FORWARD-LOOKING STATEMENTS
This press release contains certain forward-looking statements that involve risks and uncertainties, including, but not limited to, statements regarding the Tender Offer. These forward-looking statements are based on Clearwater Paper’s current expectations, estimates and assumptions that are subject to change, and actual results may differ materially from the forward-looking statements. Factors that could cause actual results to differ materially include, but are not limited to, the risk that the conditions to the Tender Offer may be delayed or not occur. For a discussion of additional factors that may cause results to differ, see Clearwater Paper’s public filings with the Securities and Exchange Commission. These forward-looking statements speak only as of the date thereof. Clearwater Paper does not undertake to update any forward-looking statements.

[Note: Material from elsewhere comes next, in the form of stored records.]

(** ** The role *)

(** X20: [ensure_bedrock_kb_role] writes the three inline policies
    S3Access, S3VectorsAccess and BedrockModelAccess, in this order, both
    when the role exists and when it has just been created, and returns the
    ARN of the role that answered.  The role is created only when
    [get_role] reports [NoSuchEntityException]; any other error of
    [get_role] is raised before a policy is written. *)
Theorem ensure_bedrock_kb_role_always_writes_the_policies :
  forall (oracle : Oracle) (settings : Settings) (json_dumps : json -> string)
         (d vb vi : string) (w : World),
    let role_name := BEDROCK_ROLE_NAME settings in
    let ensure := Infra.ensure_bedrock_kb_role oracle settings json_dumps d vb vi in
    (forall h name document,
        oracle unit h (PutRolePolicy role_name name document) = inr tt) ->
    (forall arn,
        oracle string (history w) (GetRole role_name) = inr arn ->
        exists w' evs,
          ensure w = (w', Returned arn) /\
          history w' = history w ++ Called (GetRole role_name) (inr arn) :: evs /\
          all is_put_role_policy evs /\
          filter_map policy_written evs
            = ["S3Access"; "S3VectorsAccess"; "BedrockModelAccess"]%string)
    /\
    (forall err arn,
        let create :=
          CreateRole role_name (json_dumps Infra.trust_policy)
            "Role for Bedrock Knowledge Base to access S3 and models" in
        oracle string (history w) (GetRole role_name) = inl err ->
        error_class err = NoSuchEntityException ->
        oracle string (history w ++ [Called (GetRole role_name) (inl err)]) create
          = inr arn ->
        exists w' evs,
          ensure w = (w', Returned arn) /\
          history w'
            = history w ++ Called (GetRole role_name) (inl err)
                :: Called create (inr arn) :: evs /\
          all is_put_role_policy evs /\
          filter_map policy_written evs
            = ["S3Access"; "S3VectorsAccess"; "BedrockModelAccess"]%string)
    /\
    (forall err,
        oracle string (history w) (GetRole role_name) = inl err ->
        error_class err <> NoSuchEntityException ->
        exists w',
          ensure w = (w', Raised (ClientError err)) /\
          history w' = history w ++ [Called (GetRole role_name) (inl err)]).
Proof.
  intros oracle settings json_dumps d vb vi w. cbv zeta. intros Hput.
  unfold Infra.ensure_bedrock_kb_role.
  split; [|split].
  - intros arn Hget. unfold bind, try_except, call. rewrite Hget.
    cbn [ret]. rewrite !Hput.
    eexists _, [_; _; _]. split; [reflexivity|]. cbn [history record_event].
    rewrite <- !app_assoc. repeat split.
  - intros [cls code msg] arn Hget Hcls Hcreate. simpl in Hcls. subst cls.
    unfold bind, try_except, call. rewrite Hget.
    cbn [find isinstance is_client_error client_exception_eqb error_class fst snd
         history record_event].
    rewrite Hcreate. rewrite !Hput.
    eexists _, [_; _; _]. split; [reflexivity|]. cbn [history record_event].
    rewrite <- !app_assoc. repeat split.
  - intros [cls code msg] Hget Hcls. simpl in Hcls.
    unfold bind, try_except, call. rewrite Hget.
    destruct cls; try contradiction; eexists; split; reflexivity.
Qed.
(** For the one document of a user with a history, the first pipeline
    gives one row: the last of the sorted events, which is an event of
    the history of greatest date. *)
Lemma last_scan_pipeline_latest (db : Store) (u : User) :
  NoDup (_id <$> users db) → u ∈ users db → history u ≠ [] →
  ∃ e,
    last (u_history <$>
            sort_by_date (unwind_history (match_id (_id u) (users db)))) = Some e
    ∧ last_scan_pipeline (_id u) db
      = [{| ls_id := _id u;
            ls_number_scan := number_scan u;
            ls_history := [e];
            productInfo := lookup_products (products db) [e] |}]
    ∧ e ∈ history u
    ∧ ∀ e', e' ∈ history u → date_scan e' ≤ date_scan e.
Proof.
  intros Hnd Hu Hne. unfold last_scan_pipeline, match_id.
  rewrite (filter_unique_key _id) by done.
  set (rows := unwind_history [u]).
  assert (Hrows : ∀ r, r ∈ rows ↔ u_doc r = u ∧ u_history r ∈ history u).
  { intros r. unfold rows. rewrite elem_of_unwind_history.
    rewrite list_elem_of_singleton. split; [by intros [-> ?]|].
    intros [Heq ?]. by rewrite Heq. }
  destruct (snoc_cases (sort_by_date rows)) as [Hnil|(init & r & Hs)].
  { exfalso. apply Hne.
    assert (rows = []) as Hr.
    { apply Permutation_nil_r. rewrite <- (sort_by_date_perm rows). by rewrite Hnil. }
    unfold rows in Hr. rewrite unwind_history_one in Hr.
    by apply fmap_nil_inv in Hr. }
  assert (Hr : r ∈ rows).
  { apply (proj1 (elem_of_sort_by_date _ _)). rewrite Hs. apply elem_of_app. right.
    apply list_elem_of_here. }
  apply Hrows in Hr as [Hdoc Hev].
  exists (u_history r). split; [|split; [|split]].
  - by rewrite Hs, fmap_last, last_snoc.
  - rewrite (group_by_id_one_doc u).
    + rewrite Hs, fmap_app. simpl. unfold project_last, lookup_stage. simpl.
      by rewrite slice_last_snoc.
    + rewrite Hs. by destruct init.
    + apply Forall_forall. intros r' Hr'.
      apply (proj1 (elem_of_sort_by_date _ _)) in Hr'.
      by apply Hrows in Hr' as [? _].
  - done.
  - intros e' He'.
    apply (sort_by_date_last rows init r Hs {| u_doc := u; u_history := e' |}).
    by apply Hrows.
Qed.
End Stats.
(** * Examples/torch/quantization/cle_bc.ipynb

  The notebook sequences calls into torchvision, torch and AIMET: it loads a
  pretrained resnet18, measures its accuracy, simulates quantization on a
  batch-norm-folded copy, applies cross-layer equalization and bias
  correction to the model and saves it.

  The cells are embedded as computations of a state-and-exception monad.
  The state holds the notebook's global namespace, the state of everything
  outside the notebook (torch, CUDA, AIMET, the file system) and, as ghost
  state, the log of the library calls made so far.  The libraries are a
  parameter: every theorem of the general part holds whatever they do. *)

From Stdlib Require Import ZArith Ascii String List.
From stdpp Require Import gmap strings list.
Set Warnings "-register-all".

Open Scope string_scope.

(** ** Python values *)

Module Py.

Definition loc := positive.

(** The values the notebook handles.  Objects made by a library (modules,
    tensors, devices, simulators, evaluators, loaders) are references
    [VObj]; their contents live in the library's state. *)
Inductive val : Type :=
| VNone
| VBool (b : bool)
| VInt (n : Z)
| VFloat (bits : Z)
| VStr (s : string)
| VTuple (items : list val)
| VDict (items : gmap string val)
| VEnum (cls member : string)
| VObj (l : loc)
| VPipeline (config : val)
| VBoundMethod (self : val) (name : string)
| VPartial (func : val) (keywords : list (string * val)).

Inductive exn : Type :=
| PyExn (cls : string) (args : list val).

Definition Exception (msg : string) : exn := PyExn "Exception" [VStr msg].
Definition KeyError (key : string) : exn := PyExn "KeyError" [VStr key].
Definition NameError (name : string) : exn := PyExn "NameError" [VStr name].
Definition TypeError (msg : string) : exn := PyExn "TypeError" [VStr msg].
Definition AttributeError (name : string) : exn :=
  PyExn "AttributeError" [VStr name].
(* ===== verification/Shared.v ===== *)
(** * A page shared with other code

    The document and the timer queue belong to the whole page: other code
    registers its own [mousedown] listeners and sets its own timers, before
    the component is mounted and while it lives.  [SharedPage] is a page on
    which every closure is marked as the component's ([Own]) or as other
    code's ([Foreign]); timer ids come from one counter for both.

    The component can name its own closures only, so the operations of the
    interface [Browser.Surface] add and remove [Own] listeners and set
    [Own] timers; but [clearTimeout] takes a number, and clears whichever
    timer has that id.  [timers] and [listeners] of the interface show the
    component's share of the page.  Other code acts through [foreign_op],
    and the event loop runs the timer at the head of the queue, whoever set
    it ([turn]). *)

From S2P Require Import Prelude Browser.
Import Browser.

Module Shared.

(** Who created a closure. *)
Inductive Closure : Type :=
| Own (n : nat)
| Foreign (k : nat).

#[export] Instance Closure_eq_dec : EqDecision Closure.
Proof. solve_decision. Defined.

Definition own (c : Closure) : option nat :=
  match c with
  | Own n => Some n
  | Foreign _ => None
  end.

Definition foreign (c : Closure) : option nat :=
  match c with
  | Own _ => None
  | Foreign k => Some k
  end.

Record SharedPage : Type := mkShared {
  (** The pending timers, the next to run first: (timer id, callback). *)
  pending : list (nat * Closure);
  (** The [mousedown] listeners of [document], in registration order. *)
  registered : list Closure;
  (** The id the next timer gets. *)
  next_id : nat;
}.

(** The timers of one side: their ids and callbacks. *)
Definition timers_of (side : Closure → option nat) (q : list (nat * Closure))
    : list (nat * nat) :=
  omap (λ e, (e.1,.) <$> side e.2) q.

Definition own_timers (s : SharedPage) : list (nat * nat) := timers_of own (pending s).
Definition own_listeners (s : SharedPage) : list nat := omap own (registered s).
Definition foreign_timers (s : SharedPage) : list (nat * nat) := timers_of foreign (pending s).
Definition foreign_listeners (s : SharedPage) : list nat := omap foreign (registered s).

(** ** What the component calls *)

Definition shared_setTimeout (cb : nat) (s : SharedPage) : nat * SharedPage :=
  (next_id s, mkShared (pending s ++ [(next_id s, Own cb)]) (registered s) (S (next_id s))).

Definition shared_clearTimeout (t : nat) (s : SharedPage) : SharedPage :=
  mkShared (filter (λ e, e.1 ≠ t) (pending s)) (registered s) (next_id s).

(** The first timer of the component in the queue, and the queue without
    it. *)
Fixpoint take_own (q : list (nat * Closure)) : option (nat * list (nat * Closure)) :=
  match q with
  | [] => None
  | (t, Own cb) :: q' => Some (cb, q')
  | e :: q' => (λ r, (r.1, e :: r.2)) <$> take_own q'
  end.

Definition shared_takeTimer (s : SharedPage) : option (nat * SharedPage) :=
  (λ r, (r.1, mkShared r.2 (registered s) (next_id s))) <$> take_own (pending s).

Definition add_listener (c : Closure) (s : SharedPage) : SharedPage :=
  mkShared (pending s) (if decide (c ∈ registered s) then registered s else registered s ++ [c]) (next_id s).

Definition remove_listener (c : Closure) (s : SharedPage) : SharedPage :=
  mkShared (pending s) (filter (λ c', c' ≠ c) (registered s)) (next_id s).

Definition shared_addEventListener (l : nat) : SharedPage → SharedPage := add_listener (Own l).
Definition shared_removeEventListener (l : nat) : SharedPage → SharedPage :=
  remove_listener (Own l).

Definition empty_shared : SharedPage := mkShared [] [] 1.

(** ** What other code does *)

Inductive ForeignOp : Type :=
| FSetTimeout (k : nat)
| FClearTimeout (t : nat)
| FAddListener (k : nat)
| FRemoveListener (k : nat).

(** Other code clears only timers it has set itself: the id it passes to
    [clearTimeout] is one [setTimeout] returned to it. *)
Definition foreign_op (op : ForeignOp) (s : SharedPage) : SharedPage :=
  match op with
  | FSetTimeout k =>
      mkShared (pending s ++ [(next_id s, Foreign k)]) (registered s) (S (next_id s))
  | FClearTimeout t =>
      mkShared (filter (λ e, e.1 ≠ t ∨ foreign e.2 = None) (pending s)) (registered s) (next_id s)
  | FAddListener k => add_listener (Foreign k) s
  | FRemoveListener k => remove_listener (Foreign k) s
  end.

Definition foreign_ops (ops : list ForeignOp) (s : SharedPage) : SharedPage :=
  foldl (λ s op, foreign_op op s) s ops.

(** What other code can make of a page. *)
Definition meanwhile (s s' : SharedPage) : Prop := ∃ ops, s' = foreign_ops ops s.

(** ** Facts on the two views *)

Section views.
Implicit Types (q : list (nat * Closure)) (l : list Closure) (s : SharedPage).
Implicit Types (c : Closure) (t n k : nat) (side : Closure → option nat).

Lemma timers_of_app side q1 q2 :
  timers_of side (q1 ++ q2) = timers_of side q1 ++ timers_of side q2.
Proof. apply omap_app. Qed.

Lemma timers_of_cons side t c q :
  timers_of side ((t, c) :: q) =
    match side c with
    | Some n => (t, n) :: timers_of side q
    | None => timers_of side q
    end.
Proof. unfold timers_of. rewrite omap_cons. simpl. by destruct (side c). Qed.

Lemma timers_of_clear side t q :
  timers_of side (filter (λ e, e.1 ≠ t) q) = filter (λ e, e.1 ≠ t) (timers_of side q).
Proof.
  apply omap_filter. intros [t1 c] [t2 n]. simpl. destruct (side c); naive_solver.
Qed.

(** Clearing an id that no timer of a side has leaves that side alone. *)
Lemma timers_of_clear_fresh side t q :
  t ∉ (timers_of side q).*1 →
  timers_of side (filter (λ e, e.1 ≠ t) q) = timers_of side q.
Proof.
  intros Ht. rewrite timers_of_clear.
  apply filter_Forall_id, Forall_forall. intros [t' n] Hin Heq. simpl in Heq.
  apply Ht, list_elem_of_fmap. exists (t', n). by subst.
Qed.

Lemma elem_of_own_listeners l n : n ∈ omap own l ↔ Own n ∈ l.
Proof.
  rewrite list_elem_of_omap. split.
  - by intros ([] & ? & [= ->]).
  - intros ?. by exists (Own n).
Qed.

Lemma elem_of_foreign_listeners l k : k ∈ omap foreign l ↔ Foreign k ∈ l.
Proof.
  rewrite list_elem_of_omap. split.
  - by intros ([] & ? & [= ->]).
  - intros ?. by exists (Foreign k).
Qed.

Lemma omap_own_filter l n :
  omap own (filter (λ c, c ≠ Own n) l) = filter (λ n', n' ≠ n) (omap own l).
Proof. apply omap_filter. intros [m|k] m'; naive_solver. Qed.

Lemma omap_own_filter_foreign l k :
  omap own (filter (λ c, c ≠ Foreign k) l) = omap own l.
Proof. apply omap_filter_None. by intros [m|k'] ?%dec_stable. Qed.

Lemma omap_foreign_filter l k :
  omap foreign (filter (λ c, c ≠ Foreign k) l) = filter (λ k', k' ≠ k) (omap foreign l).
Proof. apply omap_filter. intros [m|k'] m'; naive_solver. Qed.

Lemma omap_foreign_filter_own l n :
  omap foreign (filter (λ c, c ≠ Own n) l) = omap foreign l.
Proof. apply omap_filter_None. by intros [m|k'] ?%dec_stable. Qed.

Lemma take_own_None q : take_own q = None ↔ timers_of own q = [].
Proof.
  induction q as [|[t [cb|k]] q IH]; [done|by rewrite timers_of_cons|].
  cbn [take_own]. rewrite fmap_None, timers_of_cons. apply IH.
Qed.

Lemma take_own_Some q cb q' :
  take_own q = Some (cb, q') →
  (∃ t, timers_of own q = (t, cb) :: timers_of own q') ∧
  timers_of foreign q' = timers_of foreign q.
Proof.
  revert q'. induction q as [|[t [cb'|k]] q IH]; intros q'; cbn [take_own]; [done|..].
  - intros [= <- <-]. rewrite !timers_of_cons. split; [by exists t|done].
  - destruct (take_own q) as [[cb0 q0]|]; [|done]. simpl. intros [= <- <-].
    destruct (IH q0 eq_refl) as [[t' Ht'] Hf]. rewrite !timers_of_cons. simpl.
    split; [by exists t'|by rewrite Hf].
Qed.

(** [clearTimeout] with an id that no timer of the component has does what
    other code may do. *)
Lemma clear_foreign t s :
  t ∉ (own_timers s).*1 → shared_clearTimeout t s = foreign_op (FClearTimeout t) s.
Proof.
  unfold own_timers, shared_clearTimeout. simpl. intros Ht. f_equal.
  induction (pending s) as [|[t' c] q IH]; [done|]. rewrite timers_of_cons in Ht.
  rewrite !filter_cons. simpl.
  destruct c as [n|k]; simpl in *.
  - apply not_elem_of_cons in Ht as [Hne Ht].
    rewrite !decide_True by auto. by rewrite IH.
  - rewrite IH by done. destruct (decide (t' ≠ t)) as [Hne|Heq].
    + by rewrite decide_True by auto.
    + by rewrite decide_False by naive_solver.
Qed.

Lemma foreign_ops_app ops1 ops2 s :
  foreign_ops (ops1 ++ ops2) s = foreign_ops ops2 (foreign_ops ops1 s).
Proof. apply foldl_app. Qed.

Lemma meanwhile_refl s : meanwhile s s.
Proof. by exists []. Qed.

Lemma meanwhile_trans s1 s2 s3 : meanwhile s1 s2 → meanwhile s2 s3 → meanwhile s1 s3.
Proof. intros [ops1 ->] [ops2 ->]. exists (ops1 ++ ops2). by rewrite foreign_ops_app. Qed.

Lemma meanwhile_op op s : meanwhile s (foreign_op op s).
Proof. by exists [op]. Qed.

End views.

#[export] Instance meanwhile_preorder : PreOrder meanwhile.
Proof. split; [exact meanwhile_refl|exact meanwhile_trans]. Qed.

(** ** The page as the component sees it *)

#[export, refine] Instance Shared_Surface : Surface SharedPage := {|
  blank := empty_shared;
  timers := own_timers;
  listeners := own_listeners;
  setTimeout := shared_setTimeout;
  clearTimeout := shared_clearTimeout;
  takeTimer := shared_takeTimer;
  addEventListener := shared_addEventListener;
  removeEventListener := shared_removeEventListener;
|}.
Proof.
  all: try done.
  - intros cb s. unfold own_timers. simpl. by rewrite timers_of_app.
  - intros t s. apply timers_of_clear.
  - intros s. unfold shared_takeTimer. rewrite fmap_None. apply take_own_None.
  - intros s cb s'. unfold shared_takeTimer.
    destruct (take_own (pending s)) as [[cb0 q0]|] eqn:Htake; [|done]. simpl.
    intros [= <- <-]. apply take_own_Some in Htake as [[t Ht] _]. by exists t.
  - intros l s. unfold own_listeners, shared_addEventListener, add_listener. simpl.
    destruct (decide (Own l ∈ registered s)) as [Hin|Hin].
    + by rewrite decide_True by by apply elem_of_own_listeners.
    + rewrite decide_False by by rewrite elem_of_own_listeners. by rewrite omap_app.
  - intros l s. apply omap_own_filter.
Defined.

End Shared.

ADDITIONAL INFORMATION AND WHERE TO FIND IT
On December 1, 2010, Cellu Tissue filed with the SEC a definitive proxy statement and other relevant material in connection with the Merger. The definitive proxy statement has been sent or given to the stockholders of Cellu Tissue. Before making any voting or investment decision with respect to the Merger, investors and stockholders of Cellu Tissue are urged to read the proxy statement and the other relevant material because they contain important information about the Merger. The proxy statement and other relevant materials, and any other documents filed by Cellu Tissue with the SEC, may be obtained free of charge at the SEC's website at www.sec.gov, at Cellu Tissue’s Investor Relations website at cellutissue.com/investor (click “SEC filings”) or from Cellu Tissue by contacting Investor Relations by mail at 1855 Lockeway Drive, Suite 501, Alpharetta, Georgia 30004, Attention: Investor Relations, or by telephone at 678-393-2651.
PARTICIPANTS IN THE SOLICITATION
Clearwater Paper and its directors and executive officers may be deemed to be participants in the solicitation of proxies from Cellu Tissue stockholders in connection with the proposed Merger. Information about Clearwater Paper’s directors and executive officers is set forth in Clearwater Paper’s proxy statement on Schedule 14A filed with the SEC on March 29, 2010 and its Annual Report on Form 10-K for the year ended December 31, 2009 filed with the SEC on February 26, 2010. Additional information regarding the interests of participants in the solicitation of proxies in connection with the Merger is included in the definitive proxy statement that Cellu Tissue filed with the SEC on December 1, 2010.
ABOUT CLEARWATER PAPER
Clearwater Paper manufactures quality consumer tissue, bleached paperboard and wood products at six facilities across the country. The company is a premier supplier of private label tissue to major retail grocery chains, and also produces bleached paperboard used by quality-conscious printers and packaging converters. Clearwater Paper’s 2,500 employees
build shareholder value by developing strong customer partnerships through quality and service.